- [Task to carry out]:
Would you set down every entry again, exactly as written?

-.-.-

(** X7: when the refresh branch is taken and the token request fails,
    [codexbar.py] prints the error payload for that failure and
    [_get_codex_status] of [limitsbar.py] reports it as the error of the
    Codex account; the credential file is left as it was and no file-system
    call is made. *)
Theorem failed_refresh_is_reported (L : pylib) (w : world) (c : Codexbar.credentials)
    (e : exn) :
  fst (Codexbar.load_credentials L w) = Ok c ->
  truthy (Codexbar.cr_refresh_token c) = true ->
  fst (Codexbar._needs_refresh (Codexbar.cr_last_refresh c) w) = Ok true ->
  fst (Codexbar._refresh_tokens L (Codexbar.cr_refresh_token c) w) = Raise e ->
  (fst (Codexbar.main L w) = Ok tt
   /\ stdout (snd (Codexbar.main L w))
      = (stdout w
         ++ [json_dumps_compact L
               (Codexbar.error_payload
                  match e with
                  | HTTPError code _ => "HTTP error: " ++ string_of_Z code
                  | _ => "Error: " ++ exn_str e
                  end)])%list
   /\ files (snd (Codexbar.main L w)) = files w
   /\ fs_log (snd (Codexbar.main L w)) = fs_log w)
  /\ (fst (Limitsbar._get_codex_status L w)
      = Ok (None,
            Some match e with
                 | FileNotFoundError _ => "Codex auth.json not found (run `codex login`)"
                 | HTTPError code _ => "Codex HTTP error: " ++ string_of_Z code
                 | _ => "Codex error: " ++ exn_str e
                 end)
      /\ files (snd (Limitsbar._get_codex_status L w)) = files w
      /\ fs_log (snd (Limitsbar._get_codex_status L w)) = fs_log w).
Proof.
  intros Hl Ht Hn Hr.
  assert (Codexbar.load_credentials L w = (Ok c, w)) as El.
  { pose proof (keeps_load_codexbar (fun w => w) L w) as K.
    destruct (Codexbar.load_credentials L w) as [r w1]. simpl in *. now subst. }
  pose proof (keeps_needs_refresh files (Codexbar.cr_last_refresh c) w) as Kf.
  pose proof (keeps_needs_refresh fs_log (Codexbar.cr_last_refresh c) w) as Kl.
  pose proof (keeps_needs_refresh stdout (Codexbar.cr_last_refresh c) w) as Ko.
  pose proof (needs_refresh_urlopen (Codexbar.cr_last_refresh c) w) as Ku.
  destruct (Codexbar._needs_refresh (Codexbar.cr_last_refresh c) w) as [r w1] eqn:N.
  simpl in Hn, Kf, Kl, Ko, Ku. subst r.
  assert (Codexbar._refresh_tokens L (Codexbar.cr_refresh_token c) w1 = (Raise e, w1))
    as Er.
  { destruct (refresh_tokens_run L (Codexbar.cr_refresh_token c) w1) as (r & E).
    pose proof (refresh_tokens_urlopen L (Codexbar.cr_refresh_token c) w w1 Ku) as F.
    rewrite E, Hr in F. simpl in F. now subst r. }
  assert (Codexbar.refresh_if_stale L c w = (Raise e, w1)) as Es.
  { unfold Codexbar.refresh_if_stale, bind. rewrite Ht, N.
    unfold Codexbar.refresh, bind. rewrite Er. reflexivity. }
  split.
  - assert (Codexbar.main_try L w = (Raise e, w1)) as Em.
    { unfold Codexbar.main_try, bind. rewrite El, Es. reflexivity. }
    unfold Codexbar.main, try_except. rewrite Em.
    unfold Codexbar._emit, stdout_write.
    destruct e; simpl; rewrite Ko; auto.
  - pose proof (load_credentials_limitsbar L w c w El) as Ell.
    assert (Limitsbar.codex_try L w = (Raise e, w1)) as Em.
    { unfold Limitsbar.codex_try, bind. rewrite Ell, refresh_if_stale_limitsbar, Es.
      reflexivity. }
    unfold Limitsbar._get_codex_status, try_except. rewrite Em.
    destruct e; simpl; auto.
Qed.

-.-.-

- [Exercise response]:
(** X7: when the refresh branch is taken and the token request fails,
    [codexbar.py] prints the error payload for that failure and
    [_get_codex_status] of [limitsbar.py] reports it as the error of the
    Codex account; the credential file is left as it was and no file-system
    call is made. *)
Theorem failed_refresh_is_reported (L : pylib) (w : world) (c : Codexbar.credentials)
    (e : exn) :
  fst (Codexbar.load_credentials L w) = Ok c ->
  truthy (Codexbar.cr_refresh_token c) = true ->
  fst (Codexbar._needs_refresh (Codexbar.cr_last_refresh c) w) = Ok true ->
  fst (Codexbar._refresh_tokens L (Codexbar.cr_refresh_token c) w) = Raise e ->
  (fst (Codexbar.main L w) = Ok tt
   /\ stdout (snd (Codexbar.main L w))
      = (stdout w
         ++ [json_dumps_compact L
               (Codexbar.error_payload
                  match e with
                  | HTTPError code _ => "HTTP error: " ++ string_of_Z code
                  | _ => "Error: " ++ exn_str e
                  end)])%list
   /\ files (snd (Codexbar.main L w)) = files w
   /\ fs_log (snd (Codexbar.main L w)) = fs_log w)
  /\ (fst (Limitsbar._get_codex_status L w)
      = Ok (None,
            Some match e with
                 | FileNotFoundError _ => "Codex auth.json not found (run `codex login`)"
                 | HTTPError code _ => "Codex HTTP error: " ++ string_of_Z code
                 | _ => "Codex error: " ++ exn_str e
                 end)
      /\ files (snd (Limitsbar._get_codex_status L w)) = files w
      /\ fs_log (snd (Limitsbar._get_codex_status L w)) = fs_log w).
Proof.
  intros Hl Ht Hn Hr.
  assert (Codexbar.load_credentials L w = (Ok c, w)) as El.
  { pose proof (keeps_load_codexbar (fun w => w) L w) as K.
    destruct (Codexbar.load_credentials L w) as [r w1]. simpl in *. now subst. }
  pose proof (keeps_needs_refresh files (Codexbar.cr_last_refresh c) w) as Kf.
  pose proof (keeps_needs_refresh fs_log (Codexbar.cr_last_refresh c) w) as Kl.
  pose proof (keeps_needs_refresh stdout (Codexbar.cr_last_refresh c) w) as Ko.
  pose proof (needs_refresh_urlopen (Codexbar.cr_last_refresh c) w) as Ku.
  destruct (Codexbar._needs_refresh (Codexbar.cr_last_refresh c) w) as [r w1] eqn:N.
  simpl in Hn, Kf, Kl, Ko, Ku. subst r.
  assert (Codexbar._refresh_tokens L (Codexbar.cr_refresh_token c) w1 = (Raise e, w1))
    as Er.
  { destruct (refresh_tokens_run L (Codexbar.cr_refresh_token c) w1) as (r & E).
    pose proof (refresh_tokens_urlopen L (Codexbar.cr_refresh_token c) w w1 Ku) as F.
    rewrite E, Hr in F. simpl in F. now subst r. }
  assert (Codexbar.refresh_if_stale L c w = (Raise e, w1)) as Es.
  { unfold Codexbar.refresh_if_stale, bind. rewrite Ht, N.
    unfold Codexbar.refresh, bind. rewrite Er. reflexivity. }
  split.
  - assert (Codexbar.main_try L w = (Raise e, w1)) as Em.
    { unfold Codexbar.main_try, bind. rewrite El, Es. reflexivity. }
    unfold Codexbar.main, try_except. rewrite Em.
    unfold Codexbar._emit, stdout_write.
    destruct e; simpl; rewrite Ko; auto.
  - pose proof (load_credentials_limitsbar L w c w El) as Ell.
    assert (Limitsbar.codex_try L w = (Raise e, w1)) as Em.
    { unfold Limitsbar.codex_try, bind. rewrite Ell, refresh_if_stale_limitsbar, Es.
      reflexivity. }
    unfold Limitsbar._get_codex_status, try_except. rewrite Em.
    destruct e; simpl; auto.
Qed.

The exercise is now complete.